Мой муж отвернулся к столу, его твердые губы были сжаты так сильно, что побелели. Я ясно видела это в свете лампы. А мне нужно было знать. Во что бы то ни стало. Когда это кончится?!
— Когда это кончится? — Я не заметила, как сказала это вслух.
— Нина Федоровна — наилучший вариант, — сухо произнес муж. — Живет рядом с нами. Образованна, хорошо воспитанна, ответственна.
— А мне чего не хватает? Что же мне нужно, чтобы до нее дотянуться? Образования? Воспитания? Ответственности? Чего?! Говори! Ну же!

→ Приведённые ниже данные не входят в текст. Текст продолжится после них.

(** ** Division *)

Lemma new_location_spec (nb k : Z) :
  0 < nb -> 0 <= k < nb ->
  located k nb 0 (fst (loc_bits (new_location nb k)))
                 (snd (loc_bits (new_location nb k))).
Proof.
  intros Hnb Hk. unfold new_location.
  destruct (Z.even nb) eqn:Heven.
  - unfold new_location_even. destruct (Z.eqb_spec k 0) as [->|Hne]; [simpl; lia|].
    destruct (Z.compare_spec (2 * k) nb); simpl; lia.
  - unfold new_location_odd. destruct (Z.eqb_spec k 0) as [->|Hne]; [simpl; lia|].
    assert (Hodd : Z.odd nb = true) by (rewrite <- Z.negb_even, Heven; reflexivity).
    apply Z.odd_spec in Hodd as [j Hj].
    destruct (Z.compare_spec (2 * k + 1) nb); simpl; lia.
Qed.

Lemma located_quotient (k W q : Z) (rb sb : bool) :
  located k W 0 rb sb -> located (q * W + k) W q rb sb.
Proof. destruct rb, sb; simpl; nia. Qed.

(** The quotient that [SFdiv_core_binary] hands to the rounding: it is the
    integer part of [m1 * 2^s / m2] at the exponent [e' = e1 - e2 - s]. *)
Lemma SFdiv_core_binary_spec (m1 e1 m2 e2 : Z) :
  0 < m1 -> 0 < m2 ->
  exists q e' l,
    SFdiv_core_binary prec emax m1 e1 m2 e2 = (q, e', l)
    /\ 0 <= q
    /\ 0 <= e1 - e2 - e'
    /\ e' <= fexp prec emax (Zdigits2 m1 + e1 - (Zdigits2 m2 + e2))
    /\ located (m1 * 2 ^ (e1 - e2 - e')) m2 q (fst (loc_bits l)) (snd (loc_bits l)).
Proof.
  intros Hm1 Hm2. unfold SFdiv_core_binary.
  set (e' := Z.min (fexp prec emax (Zdigits2 m1 + e1 - (Zdigits2 m2 + e2))) (e1 - e2)).
  set (s := e1 - e2 - e').
  assert (Hs : 0 <= s) by (unfold s, e'; lia).
  set (m' := match s with Z.pos _ => Z.shiftl m1 s | 0 => m1 | Z.neg _ => 0 end).
  assert (Hm' : m' = m1 * 2 ^ s).
  { unfold m'. destruct s as [|p|p] eqn:Hsp.
    - rewrite Z.pow_0_r. lia.
    - apply Z.shiftl_mul_pow2. lia.
    - lia. }
  pose proof (Z_div_mod m' m2 ltac:(lia)) as Hdiv.
  destruct (Z.div_eucl m' m2) as [q r]. destruct Hdiv as [Heq Hr].
  assert (Hpow : 0 < 2 ^ s) by (apply Z.pow_pos_nonneg; lia).
  exists q, e', (new_location m2 r).
  split; [reflexivity|]. split; [nia|]. split; [exact Hs|].
  split; [unfold e'; lia|].
  fold s. rewrite <- Hm', Heq. replace (m2 * q + r) with (q * m2 + r) by ring.
  apply located_quotient, new_location_spec; lia.
Qed.

Lemma Zdigits2_pos (m : positive) : 1 <= Zdigits2 (Zpos m).
Proof. simpl. lia. Qed.

(** The result of [div_round] is [mr * 2^er], where [mr] is within one half
    of [P / W] and [(P / W) * 2^er] is the exact quotient. *)
Lemma div_round_spec (s : bool) (m1 : positive) (e1 : Z) (m2 : positive) (e2 : Z) :
  exists mr er a b,
    0 <= a /\ 0 <= b /\ a - b + er = e1 - e2 /\ -1074 <= er
    /\ 0 <= mr <= two53
    /\ Z.abs (2 * mr * (Zpos m2 * 2 ^ b) - 2 * (Zpos m1 * 2 ^ a)) <= Zpos m2 * 2 ^ b
    /\ (mr = two53 -> (2 * two53 - 1) * (Zpos m2 * 2 ^ b) <= 2 * (Zpos m1 * 2 ^ a))
    /\ (er = -1074 \/ 2 ^ 52 * (Zpos m2 * 2 ^ b) <= Zpos m1 * 2 ^ a)
    /\ div_round s m1 e1 m2 e2 = pack s mr er.
Proof.
  destruct (SFdiv_core_binary_spec (Zpos m1) e1 (Zpos m2) e2 ltac:(lia) ltac:(lia))
    as (q & e' & l & Hcore & Hq & Hs & He' & Hloc).
  destruct (binary_round_aux_spec s q e' l (Zpos m1 * 2 ^ (e1 - e2 - e')) (Zpos m2)
              ltac:(lia) Hq Hloc)
    as (mr & Hmr & Herr & Hcarry & Hmag & Hbra).
  set (er := Z.max e' (fexp prec emax (Zdigits2 q + e'))) in *.
  assert (Her : -1074 <= er) by (unfold er; rewrite fexp_eq; lia).
  exists mr, er, (e1 - e2 - e'), (er - e').
  replace (Zpos m2 * 2 ^ (er - e')) with (2 ^ (er - e') * Zpos m2) by ring.
  split; [lia|]. split; [unfold er; lia|]. split; [lia|]. split; [exact Her|].
  split; [exact Hmr|]. split; [exact Herr|]. split; [exact Hcarry|].
  split.
  - destruct Hmag as [?|[Heq|?]]; [by left| |by right].
    rewrite fexp_eq in He'.
    destruct (Z_le_gt_dec e' (-1074)); [left; lia|]. right.
    rewrite Heq, Z.sub_diag, Z.pow_0_r, Z.mul_1_l.
    set (d1 := Zdigits2 (Zpos m1)) in *. set (d2 := Zdigits2 (Zpos m2)) in *.
    pose proof (Zdigits2_pos m1). pose proof (Zdigits2_pos m2).
    destruct (Zdigits2_bounds (Zpos m1) ltac:(lia)) as [Hlo1 _].
    destruct (Zdigits2_bounds (Zpos m2) ltac:(lia)) as [_ Hhi2].
    fold d1 in Hlo1, H. fold d2 in Hhi2, H0.
    assert (Hpow : 2 ^ (52 + d2) <= 2 ^ (d1 - 1 + (e1 - e2 - e')))
      by (apply Z.pow_le_mono_r; lia).
    rewrite !Z.pow_add_r in Hpow by lia.
    assert (0 < 2 ^ (e1 - e2 - e')) by (apply Z.pow_pos_nonneg; lia).
    assert (0 < 2 ^ 52) by lia.
    nia.
  - unfold div_round. rewrite Hcore. exact Hbra.
Qed.

(** ** Exact values *)

Section ExactValues.
Local Open Scope Q_scope.

Lemma pow2_pos (z : Z) : 0 < 2 ^ z.
Proof. apply Qpower_0_lt. reflexivity. Qed.

Lemma pow2_add (a b : Z) : 2 ^ (a + b) == 2 ^ a * 2 ^ b.
Proof. apply Qpower_plus. discriminate. Qed.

Мой муж развернулся ко мне и широко улыбнулся. Так широко, что это можно было считать издевкой.
— Тебе этого не понять.
Во мне закипел, забурлил необузданный, душный, яростный гнев.
— Не понять? Почему?!
— Ты не умеешь любить, — спокойно ответил он. — Это не твоя вина. Тебя так воспитали. Не стоит стараться, выйдет еще хуже. Я хочу здорового и счастливого ребенка. Потому моя дочь будет мечтать со мной. Все понятно?
Мне было все понятно. Ни я, ни мать моего мужа не умели любить. Тому были два свидетеля. Мой муж и его соседка. Два правильных человека, умеющие скрывать свои мысли и чувства. Два члена секты, живущие рядом со мной, знающие друг друга, как пять своих пальцев. Мне понадобилось время, чтобы постараться привести мысли в порядок, понять, что нужно сказать, и прийти к мужу, а он уже знал о нашем разговоре с Ниной Федоровной. Все знал! И был готов. Дети должны мечтать с правильными людьми, умеющими любить. Я не укладывалась в их модель. Мое влияние… Все, что я имею! Любовь матери и дочери, наша привязанность, наше целое, плоть и кровь, должны были умереть, и я вслед за ними. У меня отнимали дочь, а я должна была молчать!
— Я не отдам дочь! — я закричала. Как безумная.
Мой муж рассмеялся. Не таясь. Вслух. А в глазах его была ненависть. Неприкрытая. Я ненавидела его, он меня. Исступленно и неистово. Мы готовы были утопить друг друга в обоюдной, безудержной ненависти. И свою дочь тоже. Запросто!
— Отдавать тебе некого. Я же сказал, все зря, — сказал он с коротким смешком.
Я хлопнула дверью. За обоями посыпалась штукатурка. Я легла на диван и прижала пальцы к вискам. У меня в голове сыпалась штукатурка, спрятанная за старыми обоями. Тихо, навязчиво, бесконечно. Я сжимала уши ладонями изо всех сил, чтобы не слышать ее назойливый шум.
«Надо поменять обои, — подумала я. — Не то я сойду с ума».
У мужа имелся верный союзник. Его отец. Он не умер, а остался жить в моем муже, чтобы диктовать свои правила игры. В нашей семейной жизни всегда был третий лишний. В нашей постели был третий лишний! Вот почему мне здесь так тяжело. Вот почему нет покоя!
— Где ты? — Я ударила кулаком по столу и вздрогнула от неожиданности.
С моего стола упала на пол фигурка из слоновой кости, найденная в жаркой далекой стране. Странный зверь с крокодильей мордой и крыльями. Горыныч. Мой дракон. Тень отца мужа. Его душа, втиснутая в крошечную статуэтку. Он был здесь. Со мной. Рядом. Всегда!